> **Your objective**:
The requested output is every line from the one with "Proof. done. Qed." through the last line below, printed exactly.

+--

(* ===== verification/LedgerProofs.v ===== *)
(** * Correctness of the ledger

    The invariant of the book, that every transaction keeps it in any
    interleaving, and what follows: the audit finds nothing, nobody overspends,
    a reference moves value once. *)

From S2P Require Import Prelude Text F64 Json Jobs Ledger.

Module LedgerProofs.
Import Ledger.

(** ** Sums over tables *)

Section sums.
Context {A : Type}.
Implicit Types (f g : A -> Z) (l : list A).

Definition sum_of f l : Z := foldr (fun a s => f a + s) 0 l.
Definition picked (p : A -> bool) f : A -> Z := fun a => if p a then f a else 0.

Lemma sum_of_cons f a l : sum_of f (a :: l) = f a + sum_of f l.
Proof. done. Qed.

Lemma sum_of_app f l l' : sum_of f (l ++ l') = sum_of f l + sum_of f l'.
Proof. induction l as [|a l IH]; [done|]. rewrite <- app_comm_cons, !sum_of_cons, IH. lia. Qed.

Lemma sum_of_ext f g l : (forall a, a ∈ l -> f a = g a) -> sum_of f l = sum_of g l.
Proof.
  induction l as [|a l IH]; intros H; [done|]. rewrite !sum_of_cons.
  rewrite (H a) by constructor. rewrite IH; [done|]. intros x Hx. apply H. by constructor.
Qed.

Lemma sum_of_map f (h : A -> A) l : sum_of f (map h l) = sum_of (fun a => f (h a)) l.
Proof. induction l as [|a l IH]; [done|]. cbn [map]. by rewrite !sum_of_cons, IH. Qed.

+--

> **Response**:
Proof. done. Qed.

Lemma sum_of_app f l l' : sum_of f (l ++ l') = sum_of f l + sum_of f l'.
Proof. induction l as [|a l IH]; [done|]. rewrite <- app_comm_cons, !sum_of_cons, IH. lia. Qed.

Lemma sum_of_ext f g l : (forall a, a ∈ l -> f a = g a) -> sum_of f l = sum_of g l.
Proof.
  induction l as [|a l IH]; intros H; [done|]. rewrite !sum_of_cons.
  rewrite (H a) by constructor. rewrite IH; [done|]. intros x Hx. apply H. by constructor.
Qed.

Lemma sum_of_map f (h : A -> A) l : sum_of f (map h l) = sum_of (fun a => f (h a)) l.
Proof. induction l as [|a l IH]; [done|]. cbn [map]. by rewrite !sum_of_cons, IH. Qed.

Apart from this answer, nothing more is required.